Directions for this task –
Go through the listing below and say how many lines contain "componentNames"; write nothing but the number.

Information shown –
────────────────
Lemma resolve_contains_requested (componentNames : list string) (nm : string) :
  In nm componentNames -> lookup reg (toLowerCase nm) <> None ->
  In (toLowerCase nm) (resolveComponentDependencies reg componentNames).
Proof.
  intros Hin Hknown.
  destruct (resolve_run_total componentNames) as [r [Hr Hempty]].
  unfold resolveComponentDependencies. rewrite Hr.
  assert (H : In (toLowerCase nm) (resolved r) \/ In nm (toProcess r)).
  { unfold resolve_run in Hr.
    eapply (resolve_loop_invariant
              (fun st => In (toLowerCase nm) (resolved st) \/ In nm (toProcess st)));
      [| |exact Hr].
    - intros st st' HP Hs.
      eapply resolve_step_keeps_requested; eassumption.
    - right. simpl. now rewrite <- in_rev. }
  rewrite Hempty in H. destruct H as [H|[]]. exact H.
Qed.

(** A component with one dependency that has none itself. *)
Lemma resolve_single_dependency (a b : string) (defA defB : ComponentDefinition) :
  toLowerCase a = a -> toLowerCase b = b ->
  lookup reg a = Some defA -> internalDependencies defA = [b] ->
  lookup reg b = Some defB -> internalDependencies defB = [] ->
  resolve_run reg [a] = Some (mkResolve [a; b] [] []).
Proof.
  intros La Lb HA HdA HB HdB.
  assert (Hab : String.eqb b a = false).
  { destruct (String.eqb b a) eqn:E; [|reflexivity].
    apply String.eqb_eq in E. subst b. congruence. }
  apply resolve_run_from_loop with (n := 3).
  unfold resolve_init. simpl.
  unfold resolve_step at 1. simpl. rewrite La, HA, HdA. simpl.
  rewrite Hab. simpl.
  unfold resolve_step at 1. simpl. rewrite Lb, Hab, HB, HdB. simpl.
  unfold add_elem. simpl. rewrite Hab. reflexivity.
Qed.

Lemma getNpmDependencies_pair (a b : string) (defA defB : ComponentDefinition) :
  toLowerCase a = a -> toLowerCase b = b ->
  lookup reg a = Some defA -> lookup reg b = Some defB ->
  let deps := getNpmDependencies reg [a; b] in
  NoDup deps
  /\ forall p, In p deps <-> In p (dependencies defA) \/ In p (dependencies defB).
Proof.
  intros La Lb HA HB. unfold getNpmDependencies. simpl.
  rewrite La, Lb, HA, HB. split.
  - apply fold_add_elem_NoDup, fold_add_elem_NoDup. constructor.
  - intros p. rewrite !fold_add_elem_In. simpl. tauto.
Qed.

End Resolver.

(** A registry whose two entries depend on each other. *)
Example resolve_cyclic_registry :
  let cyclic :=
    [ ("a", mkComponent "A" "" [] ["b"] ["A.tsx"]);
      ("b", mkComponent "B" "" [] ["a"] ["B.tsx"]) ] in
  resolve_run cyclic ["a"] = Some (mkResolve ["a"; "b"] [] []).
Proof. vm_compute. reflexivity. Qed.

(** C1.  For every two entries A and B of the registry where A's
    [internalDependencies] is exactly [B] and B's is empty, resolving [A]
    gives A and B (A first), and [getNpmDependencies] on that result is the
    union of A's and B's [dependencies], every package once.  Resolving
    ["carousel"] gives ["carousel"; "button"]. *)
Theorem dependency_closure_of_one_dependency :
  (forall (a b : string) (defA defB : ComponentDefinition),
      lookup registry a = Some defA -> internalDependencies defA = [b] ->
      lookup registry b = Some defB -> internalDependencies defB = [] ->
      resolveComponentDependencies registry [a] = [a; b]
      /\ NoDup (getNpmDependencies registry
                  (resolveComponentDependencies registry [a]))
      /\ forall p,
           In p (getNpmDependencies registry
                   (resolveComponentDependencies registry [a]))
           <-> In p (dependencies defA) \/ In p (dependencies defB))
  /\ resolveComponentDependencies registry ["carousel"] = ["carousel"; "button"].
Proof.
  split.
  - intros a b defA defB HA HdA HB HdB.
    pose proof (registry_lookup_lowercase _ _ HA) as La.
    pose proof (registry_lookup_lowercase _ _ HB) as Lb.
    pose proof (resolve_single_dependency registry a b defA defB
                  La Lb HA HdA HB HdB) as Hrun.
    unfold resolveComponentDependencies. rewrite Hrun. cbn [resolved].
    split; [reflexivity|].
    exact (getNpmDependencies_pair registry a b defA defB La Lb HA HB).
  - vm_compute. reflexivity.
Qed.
────────────────
Exercise output –
4